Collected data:
Lemma set_heap_id w : set_heap (heap w) w = w.
Proof. by destruct w. Qed.

(** The heap after [_replace_all_obj], object by object. *)
Lemma _replace_all_obj_run x y irefs ik w :
  ∃ w', _replace_all_obj x y irefs ik w = (w', Ok tt) ∧
    sys_modules w' = sys_modules w ∧
    _wrapped_fns_to_patch w' = _wrapped_fns_to_patch w ∧
    log w' = log w ∧ rewriter w' = rewriter w ∧
    ∀ o, heap w' !! o
         = (λ obj, if decide (o ∈ irefs) then obj
                   else replace_in_ref x y ik obj) <$> heap w !! o.
Proof.
  eexists. split; [reflexivity|]. simpl. repeat (split; [done|]).
  intros o. rewrite map_lookup_imap. by destruct (heap w !! o).
Qed.

Lemma replace_in_ref_inverse x y ik obj :
  y ∉ slot_values obj →
  replace_in_ref y x ik (replace_in_ref x y ik obj) = obj.
Proof.
  intros Hy. apply obj_ext.
  - destruct obj; simpl; done.
  - intros key. rewrite !replace_in_ref_slot.
    destruct (get_slot obj key) as [v|] eqn:Hv; [|done]. simpl. f_equal.
    assert (v ≠ y) as Hvy by (intros ->; by apply get_slot_values in Hv).
    unfold replace_at, replace_value.
    destruct (decide (rewritable ik key)); [|done].
    destruct (decide (v = x)) as [->|Hvx].
    + by rewrite decide_True.
    + by rewrite decide_False.
Qed.

(** [exec_del] changes nothing when it raises, and removes one attribute
    that was there when it returns. *)
Lemma exec_del_cases bound names w w' r :
  exec_del bound names w = (w', r) →
  w' = w ∨
  (r = Ok tt ∧ ∃ o obj name,
     heap w !! o = Some obj ∧ has_attrs obj ∧
     is_Some (get_slot obj (KAttr name)) ∧
     w' = set_heap (<[o := with_attr obj name None]> (heap w)) w).
Proof.
  unfold exec_del.
  destruct (existsb _ _); [intros [= <- <-]; by left|].
  destruct (last names) as [name|]; [|intros [= <- <-]; by left].
  destruct (decide _).
  { destruct bound; intros [= <- <-]; by left. }
  unfold bindM, readM.
  destruct (eval w bound (removelast names)) as [c|e];
    [|intros [= <- <-]; by left].
  unfold delattr.
  destruct (heap w !! c) as [[f|d|d m|d|l]|] eqn:Hc;
    try (intros [= <- <-]; by left).
  - destruct (d !! name) as [v|] eqn:Hd; [|intros [= <- <-]; by left].
    intros [= <- <-]. right. split; [done|].
    exists c, (PModule d), name. simpl. rewrite Hd.
    split; [done|]. split; [done|]. split; [by eexists|].
    done.
  - destruct (d !! name) as [v|] eqn:Hd; [|intros [= <- <-]; by left].
    intros [= <- <-]. right. split; [done|].
    exists c, (PClass d m), name. simpl. rewrite Hd.
    split; [done|]. split; [done|]. split; [by eexists|].
    done.
Qed.

Lemma _del_func_loop_cases names idx w :
  ∃ w', _del_func_loop names idx w = (w', Ok tt) ∧
    (w' = w ∨
     ∃ o obj name,
       heap w !! o = Some obj ∧ has_attrs obj ∧
       is_Some (get_slot obj (KAttr name)) ∧
       w' = set_heap (<[o := with_attr obj name None]> (heap w)) w).
Proof.
  induction idx as [|i idx IH]; simpl; [eauto|].
  destruct (exec_import w (take i names)); [|done].
  destruct (exec_del true names w) as [w1 [[]|e]] eqn:Hdel.
  - exists w1. split; [done|].
    apply exec_del_cases in Hdel as [->|(_ & H)]; auto.
  - apply exec_del_cases in Hdel as [->|([=] & _)]. done.
Qed.

Lemma import_function_single w path :
  length (split path) = 1 → ∃ e, import_function w path = Raise e.
Proof.
  unfold import_function. intros Hlen.
  destruct (split path) as [|n [|n' l]]; try done.
  destruct (eval w (import_loop w [n]) [n]) as [obj|e]; simpl; eauto.
Qed.

(** * More on sessions *)

(** ** Statements that change only the heap *)

Lemma heap_only_bind {A B} (m : M A) (f : A → M B) :
  heap_only m → (∀ a, heap_only (f a)) → heap_only (bindM m f).
Proof.
  intros Hm Hf w w' r. unfold bindM.
  destruct (m w) as [w1 [a|e]] eqn:Hmw.
  - intros Hfa. apply Hf in Hfa. apply Hm in Hmw.
    rewrite Hfa, Hmw. done.
  - intros [= <- <-]. by apply Hm in Hmw.
Qed.

Lemma heap_only_ret {A} (a : A) : heap_only (retM a).
Proof. intros w w' r [= <- <-]. by destruct w. Qed.

Lemma heap_only_raise {A} e : heap_only (@raiseM A e).
Proof. intros w w' r [= <- <-]. by destruct w. Qed.

Lemma heap_only_read {A} (f : World → result A) : heap_only (readM f).
Proof. intros w w' r [= <- <-]. by destruct w. Qed.

Lemma heap_only_replace x y irefs ik : heap_only (_replace_all_obj x y irefs ik).
Proof. intros w w' r [= <- <-]. done. Qed.

Lemma heap_only_setattr o name v : heap_only (setattr o name v).
Proof.
  intros w w' r. unfold setattr.
  destruct (heap w !! o) as [[f|d|d m|d|l]|]; intros [= <- <-];
    done || by destruct w.
Qed.

Lemma heap_only_delattr o name : heap_only (delattr o name).
Proof.
  intros w w' r. unfold delattr.
  destruct (heap w !! o) as [[f|d|d m|d|l]|]; try destruct (d !! name);
    intros [= <- <-]; done || by destruct w.
Qed.

Lemma heap_only_exec_assign bound names v : heap_only (exec_assign bound names v).
Proof.
  unfold exec_assign. destruct (existsb _ _); [apply heap_only_raise|].
  destruct (last names); [|apply heap_only_raise].
  destruct (decide _); [apply heap_only_ret|].
  apply heap_only_bind; [apply heap_only_read|].
  intros a. apply heap_only_setattr.
Qed.

Lemma heap_only_exec_del bound names : heap_only (exec_del bound names).
Proof.
  unfold exec_del. destruct (existsb _ _); [apply heap_only_raise|].
  destruct (last names); [|apply heap_only_raise].
  destruct (decide _).
  - destruct bound; [apply heap_only_ret|apply heap_only_raise].
  - apply heap_only_bind; [apply heap_only_read|].
    intros a. apply heap_only_delattr.
Qed.

Lemma heap_only__set_func p v irefs ik : heap_only (_set_func p v irefs ik).
Proof.
  unfold _set_func.
  apply heap_only_bind; [apply heap_only_read|]. intros bound.
  apply heap_only_bind; [apply heap_only_read|]. intros origin.
  apply heap_only_bind.
  { destruct (decide _); [|apply heap_only_ret].
    apply heap_only_bind; [apply heap_only_read|]. intros c.
    apply heap_only_read. }
  intros mc. apply heap_only_bind.
  { destruct mc; [apply heap_only_ret|apply heap_only_replace]. }
  intros _. apply heap_only_exec_assign.
Qed.

Lemma heap_only_set_funcs l : heap_only (set_funcs l).
Proof.
  induction l as [|[p v] l IH]; simpl; [apply heap_only_ret|].
  apply heap_only_bind; [apply heap_only__set_func|]. by intros _.
Qed.

Lemma heap_only__del_func path : heap_only (_del_func path).
Proof.
  unfold _del_func. generalize (rev (seq 1 (length (split path)))).
  intros idx. induction idx as [|i idx IH]; [apply heap_only_ret|].
  intros w w' r. simpl.
  destruct (exec_import w (take i (split path))); [|apply IH].
  destruct (exec_del true (split path) w) as [w1 [a|e]] eqn:Hdel.
  - intros [= <- <-]. by apply heap_only_exec_del in Hdel.
  - intros H. apply IH in H. apply heap_only_exec_del in Hdel.
    rewrite H, Hdel. done.
Qed.

Lemma heap_only_del_funcs l : heap_only (del_funcs l).
Proof.
  induction l as [|p l IH]; simpl; [apply heap_only_ret|].
  apply heap_only_bind; [apply heap_only__del_func|]. by intros _.
Qed.

(** ** Functions that read only the heap and the loaded modules *)

Section Ext.
Context (w w' : World).
Context (Hheap : heap w' = heap w) (Hmods : sys_modules w' = sys_modules w).

Lemma getattr_ext o name : getattr w' o name = getattr w o name.
Proof. unfold getattr. by rewrite Hheap. Qed.

Lemma getattr_chain_ext names : ∀ o,
  getattr_chain w' o names = getattr_chain w o names.
Proof.
  induction names as [|n names IH]; intros o; simpl; [done|].
  rewrite getattr_ext. destruct (getattr w o n); simpl; auto.
Qed.

Lemma is_class_ext o : is_class w' o = is_class w o.
Proof. unfold is_class. by rewrite Hheap. Qed.

Lemma module_chain_ext names : ∀ o,
  module_chain w' o names = module_chain w o names.
Proof.
  induction names as [|n names IH]; intros o; simpl;
    unfold is_module; rewrite Hheap; [done|].
  rewrite getattr_ext. destruct (getattr w o n); [by rewrite IH|done].
Qed.

Lemma exec_import_ext names : exec_import w' names = exec_import w names.
Proof.
  destruct names as [|n names]; simpl; [done|]. rewrite Hmods.
  destruct (sys_modules w !! n); [apply module_chain_ext|done].
Qed.

Lemma import_loop_ext names : import_loop w' names = import_loop w names.
Proof.
  unfold import_loop. generalize (rev (seq 1 (length names))).
  intros l. induction l as [|i l IH]; simpl; [done|].
  by rewrite exec_import_ext, IH.
Qed.

Lemma eval_ext bound names : eval w' bound names = eval w bound names.
Proof.
  unfold eval. destruct names as [|n rest]; [done|].
  destruct (existsb _ _); [done|]. destruct bound; [|done].
  rewrite Hmods. destruct (sys_modules w !! n); [apply getattr_chain_ext|done].
Qed.

Lemma import_function_ext path :
  import_function w' path = import_function w path.
Proof.
  unfold import_function. rewrite import_loop_ext, !eval_ext.
  destruct (eval w _ (split path)); simpl; [|done].
  destruct (eval w _ (removelast (split path))); simpl; [|done].
  by rewrite is_class_ext.
Qed.
End Ext.

(** ** One round of the first loop of [enter] *)

Lemma _fx_wrap_copied_fn_grows a b w w' :
  _fx_wrap_copied_fn a b w = (w', Ok tt) →
  ∃ l, w' = set_patch (_wrapped_fns_to_patch w ++ l) w.
Proof.
  unfold _fx_wrap_copied_fn.
  assert (w = set_patch (_wrapped_fns_to_patch w ++ []) w) as Hw
    by (rewrite app_nil_r; by destruct w).
  destruct (heap w !! a) as [[fn|d|d m|d|l]|]; try (intros [= <-]; eauto).
  destruct (list_find _ _) as [[idx item]|]; [|intros [= <-]; eauto].
  destruct (heap w !! b) as [[cf|d|d m|d|l]|]; try discriminate.
  intros [= <-]. eauto.
Qed.

Lemma same_but_lists_refl w : same_but_lists w w.
Proof. by repeat split. Qed.

Lemma same_but_lists_trans w1 w2 w3 :
  same_but_lists w1 w2 → same_but_lists w2 w3 → same_but_lists w1 w3.
Proof.
  intros (?&?&?&?&?&?&?) (?&?&?&?&?&?&?). repeat split; congruence.
Qed.


Lemma new_ContextCaller_Ok g f cfg rec kw c :
  new_ContextCaller g f cfg rec kw = Ok c →
  c = context_of cfg kw rec g f ∧
  (∀ k, k ∈ refused_keywords → (kwargs rec ∪ kw) !! k = None) ∧
  (kwargs rec ∪ kw) !! "__weakref__" = None.
Proof.
  unfold new_ContextCaller.
  destruct (existsb _ refused_keywords) eqn:Hex; [done|].
  destruct (bool_decide (is_Some ((kwargs rec ∪ kw) !! "__weakref__"))) eqn:Hw;
    [done|].
  intros [= <-]. split; [done|]. split.
  - intros k Hk. apply eq_None_not_Some. intros Hsome.
    assert (existsb (λ k, bool_decide (is_Some ((kwargs rec ∪ kw) !! k)))
              refused_keywords = true) as Hex'; [|congruence].
    apply existsb_exists. exists k. split; [by apply list_elem_of_In|].
    by apply bool_decide_eq_true_2.
  - apply bool_decide_eq_false in Hw. by apply eq_None_not_Some.
Qed.

Lemma enter_record_inv cfg kw item w w' added :
  enter_record cfg kw item w = (w', Ok added) →
  (∃ e, import_function w item.1 = Raise e ∧ added = []
        ∧ w' = add_log [warn_not_found item.1] w) ∨
  (∃ f oc g fn d l,
     import_function w item.1 = Ok (f, oc) ∧ added = [(item.1, g)] ∧
     heap w !! _object item.2 = Some (PFunction fn) ∧
     dict_of w (__globals__ fn) = Some d ∧
     g = fresh ({[fresh (dom (heap w))]} ∪ dom (heap w)) ∧
     heap w'
       = <[g := PFunction
                  {| __module__ := __module__ fn;
                     __qualname__ := __qualname__ fn;
                     __name__ := __name__ fn;
                     __globals__ := fresh (dom (heap w)) |}]>
           (<[fresh (dom (heap w)) := PDict (<[__name__ fn := g]> d)]> (heap w)) ∧
     sys_modules w' = sys_modules w ∧ log w' = log w ∧
     _wrapped_fns_to_patch w' = _wrapped_fns_to_patch w ++ l ∧
     _registry (rewriter w') = _registry (rewriter w) ∧
     _ori_fx_wrap_num (rewriter w') = _ori_fx_wrap_num (rewriter w) ∧
     _func_contexts (rewriter w')
       = contexts_append item.1 (context_of cfg kw item.2 g f)
           (contexts_append (__module__ fn +:+ "." +:+ __qualname__ fn)
              (context_of cfg kw item.2 g f) (_func_contexts (rewriter w))) ∧
     ∀ k, k ∈ refused_keywords → (kwargs item.2 ∪ kw) !! k = None).
Proof.
  intros H. unfold enter_record in H.
  apply bindM_Ok in H as (found & w1 & Hfound & H).
  destruct (import_function w item.1) as [[f oc]|e] eqn:Himp.
  2:{ injection Hfound as <- <-. injection H as <- <-. left. eauto. }
  injection Hfound as <- <-. right.
  apply bindM_Ok in H as (is_add & w2 & Hadd & H).
  apply readM_Ok in Hadd as [-> _].
  apply bindM_Ok in H as ([] & w3 & Hupd1 & H).
  assert (same_but_lists w w3) as H3.
  { destruct is_add.
    - apply bindM_Ok in Hupd1 as (l & w4 & Hl & Hupd1).
      apply self_attr_Ok in Hl as [-> _].
      rewrite update_self_run in Hupd1. injection Hupd1 as <-.
      by repeat split.
    - injection Hupd1 as <-. apply same_but_lists_refl. }
  apply bindM_Ok in H as (l & w4 & Hl & H).
  apply self_attr_Ok in Hl as [-> Hl].
  apply bindM_Ok in H as ([] & w5 & Hupd2 & H).
  rewrite update_self_run in Hupd2. injection Hupd2 as <-.
  apply bindM_Ok in H as (g & w6 & Hcopy & H).
  unfold copy_function in Hcopy. simpl in Hcopy.
  destruct H3 as (Hh3 & Hs3 & Hl3 & Hp3 & Hr3 & Ho3 & Hc3).
  rewrite Hh3 in Hcopy. unfold dict_of in Hcopy. simpl in Hcopy.
  rewrite Hh3 in Hcopy.
  destruct (heap w !! _object item.2) as [[fn|d|d m|d|l0]|] eqn:Hf;
    try discriminate.
  destruct (match heap w !! __globals__ fn with
            | Some (PModule d) | Some (PDict d) => Some d
            | _ => None
            end) as [d|] eqn:Hd; [|discriminate].
  injection Hcopy as <- <-.
  apply bindM_Ok in H as (ctx & w6 & Hctx & H).
  apply readM_Ok in Hctx as [-> Hctx].
  apply new_ContextCaller_Ok in Hctx as (-> & Hkeys & _).
  apply bindM_Ok in H as ([] & w7 & Hfx & H).
  apply _fx_wrap_copied_fn_grows in Hfx as (patch' & ->).
  apply bindM_Ok in H as (qn & w8 & Hqn & H).
  apply readM_Ok in Hqn as [-> Hqn].
  unfold get_func_qualname in Hqn. simpl in Hqn.
  rewrite lookup_insert_eq in Hqn. simpl in Hqn. injection Hqn as <-.
  apply bindM_Ok in H as ([] & w9 & Hupd3 & H).
  rewrite update_self_run in Hupd3. injection Hupd3 as <-.
  injection H as <- <-.
  eexists f, oc, _, fn, d, patch'. simpl.
  split; [done|]. split; [done|]. split; [done|]. split; [exact Hd|].
  split; [done|]. split; [done|]. split; [done|]. split; [done|].
  split; [by rewrite Hp3|]. split; [done|]. split; [done|].
  split; [by rewrite Hc3|done].
Qed.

> [What you have to do]: Among the records above, extract exactly the lines from the line with "heap w !! _object item.2 = Some" to the line with "assert (same_but_lists w w3) as H3.", both lines included, and leave out the rest.

> [Expected answer]:
     heap w !! _object item.2 = Some (PFunction fn) ∧
     dict_of w (__globals__ fn) = Some d ∧
     g = fresh ({[fresh (dom (heap w))]} ∪ dom (heap w)) ∧
     heap w'
       = <[g := PFunction
                  {| __module__ := __module__ fn;
                     __qualname__ := __qualname__ fn;
                     __name__ := __name__ fn;
                     __globals__ := fresh (dom (heap w)) |}]>
           (<[fresh (dom (heap w)) := PDict (<[__name__ fn := g]> d)]> (heap w)) ∧
     sys_modules w' = sys_modules w ∧ log w' = log w ∧
     _wrapped_fns_to_patch w' = _wrapped_fns_to_patch w ++ l ∧
     _registry (rewriter w') = _registry (rewriter w) ∧
     _ori_fx_wrap_num (rewriter w') = _ori_fx_wrap_num (rewriter w) ∧
     _func_contexts (rewriter w')
       = contexts_append item.1 (context_of cfg kw item.2 g f)
           (contexts_append (__module__ fn +:+ "." +:+ __qualname__ fn)
              (context_of cfg kw item.2 g f) (_func_contexts (rewriter w))) ∧
     ∀ k, k ∈ refused_keywords → (kwargs item.2 ∪ kw) !! k = None).
Proof.
  intros H. unfold enter_record in H.
  apply bindM_Ok in H as (found & w1 & Hfound & H).
  destruct (import_function w item.1) as [[f oc]|e] eqn:Himp.
  2:{ injection Hfound as <- <-. injection H as <- <-. left. eauto. }
  injection Hfound as <- <-. right.
  apply bindM_Ok in H as (is_add & w2 & Hadd & H).
  apply readM_Ok in Hadd as [-> _].
  apply bindM_Ok in H as ([] & w3 & Hupd1 & H).
  assert (same_but_lists w w3) as H3.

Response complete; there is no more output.